• [Data provided]
(* ===== verification/Health.v ===== *)
(** * Health: process liveness

    [oom-watcher/src/health.rs]: the heartbeat the watch loop stamps and the liveness probe
    reads; [oom-watcher/src/http.rs]: its rendering as a probe answer and the routes. *)
From S2P Require Import Prelude Text.

Definition HEARTBEAT_INTERVAL_SECONDS : N := 30.
Definition HEARTBEAT_STALE_AFTER_SECONDS : N := 3 * HEARTBEAT_INTERVAL_SECONDS.

Inductive Liveness :=
| Starting
| Live (age_seconds : N)
| Stale (age_seconds : N).

(** [Health]: the two atomics. *)
Record Health := { started : bool; last_beat_seconds : N }.

Definition health_new : Health := {| started := false; last_beat_seconds := 0 |}.

(** The stores and loads of [mark_started], [beat] and [liveness], each one atomic step. *)
Definition store_last_beat (now : N) (h : Health) : Health :=
  {| started := started h; last_beat_seconds := now |}.
Definition store_started (b : bool) (h : Health) : Health :=
  {| started := b; last_beat_seconds := last_beat_seconds h |}.

Definition mark_started (now : N) (h : Health) : Health :=
  store_started true (store_last_beat now h).

Definition beat (now : N) (h : Health) : Health := store_last_beat now h.

(** The age and the verdict once both loads have been made. *)
Definition judge (now last : N) : Liveness :=
  let age := saturating_sub now last in
  if HEARTBEAT_STALE_AFTER_SECONDS <? age then Stale age else Live age.

Definition liveness (now : N) (h : Health) : Liveness :=
  if negb (started h) then Starting else judge now (last_beat_seconds h).

(** ** The HTTP answer *)

Inductive StatusCode := OK | SERVICE_UNAVAILABLE | INTERNAL_SERVER_ERROR | NOT_FOUND.

Definition report (l : Liveness) : StatusCode * str :=
  match l with
  | Starting =>
      (SERVICE_UNAVAILABLE,
       lit "starting: the watch loop has not begun draining events yet" ++ [Chars.newline])
  | Live age =>
      (OK, lit "live: watch loop last woke " ++ show_N age ++ lit "s ago" ++ [Chars.newline])
  | Stale age =>
      (SERVICE_UNAVAILABLE,
       lit "stale: the watch loop has not woken for " ++ show_N age ++ lit "s (limit "
       ++ show_N HEARTBEAT_STALE_AFTER_SECONDS ++ lit "s)" ++ [Chars.newline])
  end.

Definition health_handler (now : N) (h : Health) : StatusCode * str := report (liveness now h).

(** The two routes; [metrics] is the body [get_metrics] renders, [None] when the response
    builder refuses it. Any other path is axum's fallback. *)
Definition metrics_handler (metrics : option str) : StatusCode * str :=
  match metrics with
  | Some body => (OK, body)
  | None => (INTERNAL_SERVER_ERROR, [])
  end.

Definition router (metrics : option str) (now : N) (h : Health) (path : str)
    : StatusCode * str :=
  if decide (path = lit "/metrics") then metrics_handler metrics
  else if decide (path = lit "/healthz") then health_handler now h
  else (NOT_FOUND, []).

(** ** Interleaving of the stamping loop with a probe

    The loop performs the two stores of [mark_started] and then any number of beats; a probe
    reads the clock, as [health_handler] does to call [liveness], loads [started] and then,
    if it was set, [last_beat_seconds]. The steps interleave freely; each is atomic and takes
    effect in program order, which the release store and the acquire load guarantee for the
    pair of fields. *)
Module Interleaving.

Inductive LoopPc := BeforeSeed | BeforeStarted | Running.

(** A probe keeps the reading of the clock it was asked at. *)
Inductive ProbePc :=
| Idle
| Asked (now : N)
| SawStarted (now : N)
| Answered (now : N) (l : Liveness).

(** Besides the cell and the two program counters: every value ever stored in
    [last_beat_seconds] by the loop, oldest first, and, from the moment the probe was last
    asked, how many there were and whether the loop was running. *)
Record State := {
  cell : Health;
  loop_pc : LoopPc;
  probe_pc : ProbePc;
  stamps : list N;
  stamps_when_asked : nat;
  running_when_asked : bool;
}.

Definition init : State :=
  {| cell := health_new; loop_pc := BeforeSeed; probe_pc := Idle; stamps := [];
     stamps_when_asked := 0; running_when_asked := false |}.

Definition is_running (l : LoopPc) : bool := match l with Running => true | _ => false end.

Inductive step : State -> State -> Prop :=
| step_seed now h p st n r :
    step (Build_State h BeforeSeed p st n r)
         (Build_State (store_last_beat now h) BeforeStarted p (st ++ [now]) n r)
| step_started h p st n r :
    step (Build_State h BeforeStarted p st n r)
         (Build_State (store_started true h) Running p st n r)
| step_beat now h p st n r :
    step (Build_State h Running p st n r) (Build_State (beat now h) Running p (st ++ [now]) n r)
| step_ask now h l st n r :
    step (Build_State h l Idle st n r)
         (Build_State h l (Asked now) st (length st) (is_running l))
| step_load_unset now h l st n r :
    started h = false ->
    step (Build_State h l (Asked now) st n r) (Build_State h l (Answered now Starting) st n r)
| step_load_set now h l st n r :
    started h = true ->
    step (Build_State h l (Asked now) st n r) (Build_State h l (SawStarted now) st n r)
| step_load_beat now h l st n r :
    step (Build_State h l (SawStarted now) st n r)
         (Build_State h l (Answered now (judge now (last_beat_seconds h))) st n r)
| step_again now a h l st n r :
    step (Build_State h l (Answered now a) st n r) (Build_State h l Idle st n r).

(** The stamps no older than the last one stored when the probe was asked. *)
Definition recent (s : State) : list N := drop (pred (stamps_when_asked s)) (stamps s).

(** What an answer given at [now] rests on. *)
Definition rests_on (s : State) (now : N) (l : Liveness) : Prop :=
  (l = Starting /\ running_when_asked s = false) \/ exists t, t ∈ recent s /\ l = judge now t.

Record inv (s : State) : Prop := {
  iv_seed : loop_pc s <> BeforeSeed ->
    exists st, stamps s = st ++ [last_beat_seconds (cell s)];
  iv_started : started (cell s) = is_running (loop_pc s);
  iv_unseeded : loop_pc s = BeforeSeed -> stamps s = [];
  iv_count : (stamps_when_asked s <= length (stamps s))%nat;
  iv_asked : running_when_asked s = true -> loop_pc s = Running;
  iv_saw : forall now, probe_pc s = SawStarted now -> loop_pc s = Running;
  iv_answer : forall now l, probe_pc s = Answered now l -> rests_on s now l;
}.

Lemma inv_init : inv init.
Proof. by split. Qed.

(** The last stamp is recent. *)
Lemma last_is_recent st (n : nat) (t : N) :
  (n <= length (st ++ [t]))%nat -> t ∈ drop (pred n) (st ++ [t]).
Proof.
  rewrite length_app. simpl. intros Hn. rewrite drop_app_le by lia. set_solver.
Qed.

(** A stamp stored later takes none away. *)
Lemma recent_snoc st (n : nat) (t x : N) :
  x ∈ drop (pred n) st -> x ∈ drop (pred n) (st ++ [t]).
Proof. rewrite drop_app. set_solver. Qed.

Lemma rests_on_stamp h1 l1 p1 h2 l2 p2 st t n r now a :
  rests_on (Build_State h1 l1 p1 st n r) now a ->
  rests_on (Build_State h2 l2 p2 (st ++ [t]) n r) now a.
Proof.
  intros [?|(x & Hx & ->)]; [by left|]. right. exists x. split; [|done]. by apply recent_snoc.
Qed.

Lemma inv_step s s' : step s s' -> inv s -> inv s'.
Proof.
  intros Hs [H1 H2 H3 H4 H5 H6 H7]. destruct Hs; simpl in *;
    (split; simpl; intros; simplify_eq/=; eauto using rests_on_stamp; try done).
  - rewrite length_app. lia.
  - discriminate H5. done.
  - discriminate (H6 _ ltac:(done)).
  - rewrite length_app. lia.
  - by destruct l.
  - left. split; [done|]. apply not_true_is_false. intros Hr. rewrite (H5 Hr) in H2. simpl in H2. congruence.
  - by destruct l; simpl in H2; congruence.
  - right. destruct (H1 ltac:(by rewrite (H6 _ eq_refl))) as [st' Hst]. eexists.
    split; [|done]. unfold recent. simpl. rewrite Hst in *. by apply last_is_recent.
Qed.

Lemma inv_reachable s : rtc step init s -> inv s.
Proof.
  intros Hr. assert (forall s0, rtc step s0 s -> inv s0 -> inv s) as H.
  { induction 1; eauto using inv_step. }
  eauto using inv_init.
Qed.

(** A probe nothing interrupts answers [liveness], and a startup nothing interrupts is
    [mark_started]. *)
Lemma uninterrupted_probe now h l st n r :
  rtc step (Build_State h l Idle st n r)
    (Build_State h l (Answered now (liveness now h)) st (length st) (is_running l)).
Proof.
  eapply rtc_l; [apply (step_ask now)|]. unfold liveness.
  destruct (started h) eqn:E; simpl.
  - eapply rtc_l; [by apply step_load_set|]. apply rtc_once, step_load_beat.
  - by apply rtc_once, step_load_unset.
Qed.

Lemma uninterrupted_start now h p st n r :
  rtc step (Build_State h BeforeSeed p st n r)
    (Build_State (mark_started now h) Running p (st ++ [now]) n r).
Proof. eapply rtc_l; [apply (step_seed now)|]. apply rtc_once, step_started. Qed.

End Interleaving.

(** The verdict at every age. *)
Lemma liveness_cases now h :
  liveness now h =
    (if started h then
       (if now - last_beat_seconds h <=? 90 then Live (now - last_beat_seconds h)
        else Stale (now - last_beat_seconds h))
     else Starting)
  /\ (started h = true -> now <= last_beat_seconds h -> liveness now h = Live 0).
Proof.
  unfold liveness, judge, saturating_sub. change HEARTBEAT_STALE_AFTER_SECONDS with 90.
  destruct (started h); simpl; [|done].
  destruct (N.ltb_spec 90 (now - last_beat_seconds h)),
    (N.leb_spec (now - last_beat_seconds h) 90); try lia;
    (split; [done|]); intros _ Hn; rewrite (proj2 (N.sub_0_le _ _) Hn) in *; [lia|done].
Qed.

(** ** Properties *)

(** the probe's verdict at every age: before the loop starts it is [Starting]; after a
    stamp it is [Live] up to and including the limit of three intervals and [Stale] beyond,
    and a clock that stepped backwards reads as age zero. *)
Theorem liveness_verdict now h :
  liveness now h =
    (if started h then
       (if now - last_beat_seconds h <=? 90 then Live (now - last_beat_seconds h)
        else Stale (now - last_beat_seconds h))
     else Starting)
  /\ (started h = true -> now <= last_beat_seconds h -> liveness now h = Live 0).
Proof. apply liveness_cases. Qed.

(** C31: [/healthz] answers 200 exactly while the loop has started and stamped within the
    last ninety seconds; every other state is 503, whatever [/metrics] would answer. *)
Theorem healthz_ok_iff metrics now h :
  (router metrics now h (lit "/healthz")).1 = OK <->
  started h = true /\ now <= last_beat_seconds h + 90.
Proof.
  unfold router. rewrite decide_False by done. rewrite decide_True by done.
  unfold health_handler. destruct (liveness_cases now h) as [-> _].
  destruct (started h); simpl; [|by split; [|intros [? _]]].
  destruct (N.leb_spec (now - last_beat_seconds h) 90); simpl;
    (split; [intros; split; [done|lia]|intros [_ ?]; try done; lia]) || (split; [done|lia]).
Qed.

(** C32: no interleaving of startup, beats and probes reports on the zero the heartbeat was
    built with. When a probe asked at clock reading [now] has answered, the answer is
    [Starting], and the loop was not yet running when it was asked, or it is the verdict at
    that same reading on a stamp the loop really stored, and one at least as recent as the
    last it had stored when the probe was asked. Uninterrupted, the steps are [mark_started]
    and [liveness]. *)
Theorem probe_never_reads_unseeded s now l :
  rtc Interleaving.step Interleaving.init s ->
  Interleaving.probe_pc s = Interleaving.Answered now l ->
  ((l = Starting /\ Interleaving.running_when_asked s = false) \/
   exists older t newer, Interleaving.stamps s = older ++ t :: newer /\
     (Interleaving.stamps_when_asked s <= S (length older))%nat /\ l = judge now t) /\
  (forall h st n r p,
     rtc Interleaving.step (Interleaving.Build_State h Interleaving.BeforeSeed p st n r)
       (Interleaving.Build_State (mark_started now h) Interleaving.Running p (st ++ [now]) n r)) /\
  (forall h pc st n r, exists n' r',
     rtc Interleaving.step (Interleaving.Build_State h pc Interleaving.Idle st n r)
       (Interleaving.Build_State h pc (Interleaving.Answered now (liveness now h)) st n' r')).
Proof.
  intros Hr Hp. split_and!.
  - pose proof (Interleaving.iv_answer _ (Interleaving.inv_reachable s Hr)) as Ha.
    destruct (Ha _ _ Hp) as [?|(t & Ht & ->)]; [by left|right].
    unfold Interleaving.recent in Ht.
    apply list_elem_of_split in Ht as (mid & newer & Hd).
    exists (take (pred (Interleaving.stamps_when_asked s)) (Interleaving.stamps s) ++ mid), t, newer.
    rewrite <- app_assoc, <- Hd, take_drop. split_and!; [done| |done].
    assert (length (drop (pred (Interleaving.stamps_when_asked s)) (Interleaving.stamps s)) <> 0%nat)
      as Hlen by (by rewrite Hd, length_app; simpl; lia).
    rewrite length_drop in Hlen. rewrite length_app, length_take. lia.
  - intros. apply Interleaving.uninterrupted_start.
  - intros. eexists _, _. apply Interleaving.uninterrupted_probe.
Qed.

(** A beat clears staleness. *)
Lemma beat_is_live now h : started h = true -> liveness now (beat now h) = Live 0.
Proof.
  intros Hs. unfold liveness, beat. simpl. rewrite Hs. simpl. unfold judge, saturating_sub.
  by rewrite N.sub_diag.
Qed.

(** ** Concrete inputs *)

Definition sample_health : Health := mark_started 1000 health_new.

Lemma liveness_verdict_witness :
  started sample_health = true /\ liveness 1090 sample_health = Live 90 /\
  liveness 1091 sample_health = Stale 91 /\ liveness 900 sample_health = Live 0.
Proof.
  split; [reflexivity|]. split; [reflexivity|]. split; [reflexivity|].
  apply (proj2 (liveness_verdict 900 sample_health)); [reflexivity|by vm_compute].
Defined.

(** A probe asked at 1005 and overtaken by a beat at 1003, after one at 1000. *)
Lemma probe_never_reads_unseeded_witness :
  exists s, rtc Interleaving.step Interleaving.init s /\
    Interleaving.probe_pc s = Interleaving.Answered 1005 (Live 2) /\
    exists older t newer, Interleaving.stamps s = older ++ t :: newer /\
      (Interleaving.stamps_when_asked s <= S (length older))%nat /\ Live 2 = judge 1005 t.
Proof.
  set (s := Interleaving.Build_State {| started := true; last_beat_seconds := 1003 |}
    Interleaving.Running (Interleaving.Answered 1005 (judge 1005 1003)) [1000; 1003] 1 true).
  assert (rtc Interleaving.step Interleaving.init s) as Hr.
  { eapply rtc_l; [exact (Interleaving.step_seed 1000 _ _ _ _ _)|].
    eapply rtc_l; [exact (Interleaving.step_started _ _ _ _ _)|].
    eapply rtc_l; [exact (Interleaving.step_ask 1005 _ _ _ _ _)|].
    eapply rtc_l; [apply Interleaving.step_load_set; reflexivity|].
    eapply rtc_l; [exact (Interleaving.step_beat 1003 _ _ _ _ _)|].
    eapply rtc_l; [exact (Interleaving.step_load_beat 1005 _ _ _ _ _)|]. apply rtc_refl. }
  exists s. split; [exact Hr|]. split; [reflexivity|].
  destruct (probe_never_reads_unseeded s 1005 (Live 2) Hr eq_refl) as [[[Hl _]|H] _];
    [discriminate Hl|exact H].
Defined.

• [Exercise prompt] Look above for the line holding "started := started" and the line holding "The loop performs", then output exactly those two lines and every line between them, nothing more.

• [Task answer]
  {| started := started h; last_beat_seconds := now |}.
Definition store_started (b : bool) (h : Health) : Health :=
  {| started := b; last_beat_seconds := last_beat_seconds h |}.

Definition mark_started (now : N) (h : Health) : Health :=
  store_started true (store_last_beat now h).

Definition beat (now : N) (h : Health) : Health := store_last_beat now h.

(** The age and the verdict once both loads have been made. *)
Definition judge (now last : N) : Liveness :=
  let age := saturating_sub now last in
  if HEARTBEAT_STALE_AFTER_SECONDS <? age then Stale age else Live age.

Definition liveness (now : N) (h : Health) : Liveness :=
  if negb (started h) then Starting else judge now (last_beat_seconds h).

(** ** The HTTP answer *)

Inductive StatusCode := OK | SERVICE_UNAVAILABLE | INTERNAL_SERVER_ERROR | NOT_FOUND.

Definition report (l : Liveness) : StatusCode * str :=
  match l with
  | Starting =>
      (SERVICE_UNAVAILABLE,
       lit "starting: the watch loop has not begun draining events yet" ++ [Chars.newline])
  | Live age =>
      (OK, lit "live: watch loop last woke " ++ show_N age ++ lit "s ago" ++ [Chars.newline])
  | Stale age =>
      (SERVICE_UNAVAILABLE,
       lit "stale: the watch loop has not woken for " ++ show_N age ++ lit "s (limit "
       ++ show_N HEARTBEAT_STALE_AFTER_SECONDS ++ lit "s)" ++ [Chars.newline])
  end.

Definition health_handler (now : N) (h : Health) : StatusCode * str := report (liveness now h).

(** The two routes; [metrics] is the body [get_metrics] renders, [None] when the response
    builder refuses it. Any other path is axum's fallback. *)
Definition metrics_handler (metrics : option str) : StatusCode * str :=
  match metrics with
  | Some body => (OK, body)
  | None => (INTERNAL_SERVER_ERROR, [])
  end.

Definition router (metrics : option str) (now : N) (h : Health) (path : str)
    : StatusCode * str :=
  if decide (path = lit "/metrics") then metrics_handler metrics
  else if decide (path = lit "/healthz") then health_handler now h
  else (NOT_FOUND, []).

(** ** Interleaving of the stamping loop with a probe

    The loop performs the two stores of [mark_started] and then any number of beats; a probe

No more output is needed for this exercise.